NATURE'S HIDDEN RAINBOW
After the white snowdrop, the first flowers to bloom in spring are yellow, bringing hope for the sunny summer days ahead. It is also nurturing, both as the Confucian colour of spirituality, and quite literally; many of the plants that give yellow dye are also used in food such as dill and turmeric.
Onions have been cultivated for over 3,000 years. It was the plant most often depicted in Egyptian tomb paintings, and is the yellow dye plant most frequently mentioned in literature; Alexander the Great was said to have fed onions to his armies to ensure their success. Without any colour impact on the plate, it is the papery outer skin of the onion, Allium Cepa, that contains quercetin that gives the yellow dye on wool mordanted with alum – even when the onions are red. This yellow dye can produce attractive yellow shades from pale gold to deep yellowy orange. It is however very light sensitive and fades extremely quickly within weeks, even if it isn’t exposed to direct sunlight.
The ancient Romans used weld as the best source of a light-fast yellow, although the secret was already known in Neolithic times as weld seeds have been discovered in excavations of Neolithic sites in Switzerland. According to Pliny it was used exclusively for women’s clothing, especially wedding garments and the robes of vestal virgins. It also has a long history of being used in combination with other dyes to enhance or modify colours.
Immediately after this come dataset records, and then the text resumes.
(** Every specified action is defined in a state of the invariant, gives what
    its specification says, and keeps the invariant. *)
Lemma action_sound X (a : act X) C P F w :
  aspec n X a C P → node_inv n (C ++ F) w → ok X a w →
  ∃ x w' Rs, step a w = Some (x, w') ∧ P x Rs ∧ node_inv n (Rs ++ F) w'.
Proof.
  intros Hs Hi Hok. destruct Hs; simpl app in Hi.
  - by apply plain_sound.
  - by apply (local_sound dlopen dlsym n c).
  - edestruct grab_sound as (? & ? & ? & ?); eauto. stepped.
  - edestruct grab_run_sound as (? & ? & ? & ? & ? & ?); eauto 10.
  - edestruct retire_sound as (? & ? & ? & ? & _); eauto. stepped.
  - edestruct retire_new_sound as (? & ? & ? & ?); eauto. stepped.
  - edestruct publish_sound as (c & w' & ? & ?); eauto. by exists (c, c), w', [RRef c; RQ c QNew; RMod m].
  - edestruct launched_sound as (? & ? & ? & ?); eauto. stepped.
  - edestruct inc_sound as (? & ? & ?); eauto. stepped.
  - edestruct dec_sound as (? & ? & ? & ?); eauto. stepped.
  - edestruct free_context_sound as (? & ? & ?); eauto. stepped.
  - edestruct handle_new_sound as (? & ? & ? & ?); eauto. stepped.
  - edestruct module_sound as (? & ? & ?); eauto. stepped.
  - pose proof (init_sound dlopen dlsym _ _ _ _ Hi). stepped.
  - edestruct (begin_sound dlopen dlsym n c QRun) as (? & ? & ?); eauto. stepped.
  - edestruct (end_sound dlopen dlsym n c QRun) as (? & ? & ?); eauto. stepped.
  - edestruct (begin_sound dlopen dlsym n c QNew) as (? & ? & ?); eauto. stepped.
  - edestruct (end_sound dlopen dlsym n c QNew) as (? & ? & ?); eauto. stepped.
  - edestruct push_sound as (? & ? & ?); eauto; [|stepped].
    eapply node_inv_perm; [|exact Hi]. by rewrite Permutation_middle.
  - edestruct queue_length_sound as (? & ?); eauto. stepped.
  - pose proof (queue_of_sound dlopen dlsym _ _ _ _ Hi). stepped.
  - edestruct mark_sound as (? & ? & ?); eauto. stepped.
  - edestruct qhandle_sound as (? & ? & ? & ?); eauto. stepped.
  - edestruct (pop_sound dlopen dlsym n q F w) as (? & ? & ? & ?); [|by eapply pop_specs].
    eapply node_inv_perm; [apply Permutation_swap|done].
  - edestruct (pop_dead_sound dlopen dlsym n q F w) as (? & ? & ? & ?); [done|by eapply pop_dead_specs].
  - edestruct length_sound as (? & ?); eauto. stepped.
  - edestruct overload_sound as (? & ? & ? & ?); eauto. stepped.
  - edestruct release_test_sound as (? & ? & ? & ?); eauto. stepped.
  - edestruct free_queue_sound as (? & ? & ?); eauto. stepped.
  - edestruct gpush_sound as (? & ? & ?); eauto. stepped.
  - edestruct gpop_sound as (? & ? & ? & ?); eauto. stepped.
  - edestruct gpop_run_sound as (? & ? & ? & ?); eauto. stepped.
  - edestruct (alloc_sound (Bytes l)) as (? & ? & ? & ? & ?); eauto. stepped.
  - edestruct (alloc_sound (Rmsg nm h m sz)) as (? & ? & ? & ? & ?); eauto. stepped.
  - edestruct free_sound as (? & ? & ?); eauto. stepped.
  - destruct Hok as (l & Hl & Hsz). eexists _, w, _. simpl. unfold read_step. rewrite Hl. simpl.
    rewrite (proj2 (andb_true_iff _ _)) by (split; apply Z.leb_le; lia). by split_and!.
  - edestruct rmsg_type_sound as (? & ? & ?); eauto. stepped.
  - exists (w_harbor w), w, []. split_and!; auto. by destruct Hi as ([] & _).
  - edestruct harbor_send_sound as (? & ? & ?); eauto. stepped.
  - edestruct set_remote_sound as (? & ? & ?); eauto. stepped.
  - edestruct clear_remote_sound as (? & ? & ?); eauto. stepped.
  - edestruct module_query_sound as (? & ? & ? & ?); eauto. stepped.
  - edestruct module_of_sound as (? & ? & ?); eauto. stepped.
Qed.
(** ** Callbacks are never unset *)

Definition keeps_cb (w w' : world) : Prop :=
  (w_next w <= w_next w')%positive ∧
  ∀ c x', w_ctx w' !! c = Some x' →
    (w_next w <= c)%positive ∨ ∃ x, w_ctx w !! c = Some x ∧ (ctx_cb x ≠ None → ctx_cb x' ≠ None).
In Coptic textiles of the 3rd-10th centuries it was used with madder to give shades of orange, and with indigo to give shades of green.
Orange in its true form elusive. There are many plant dyes that produce pleasing russets and golden browns but a true blend of red and yellow, bright like the fruit, is rare. In Confucian philosophy the blending of fiery red and noble illuminating yellow created a transformative colour that represents sensuality and spirituality. In modern colour theory it is the colour of communication: perhaps one of the reasons why the Buddha chose it 2,500 years ago for his followers to wear on their path to spiritual enlightenment.
The robes of the Buddhist monks were made in the simplest way, often of reclaimed rags which were stitched together creating a pattern like the paddy fields on the hillside. The only dyes permissible for the monks to use were from roots and tubers, leaves, bark, flowers and fruits, the most typical being the heartwood of the jackfruit tree, ochre and saffron.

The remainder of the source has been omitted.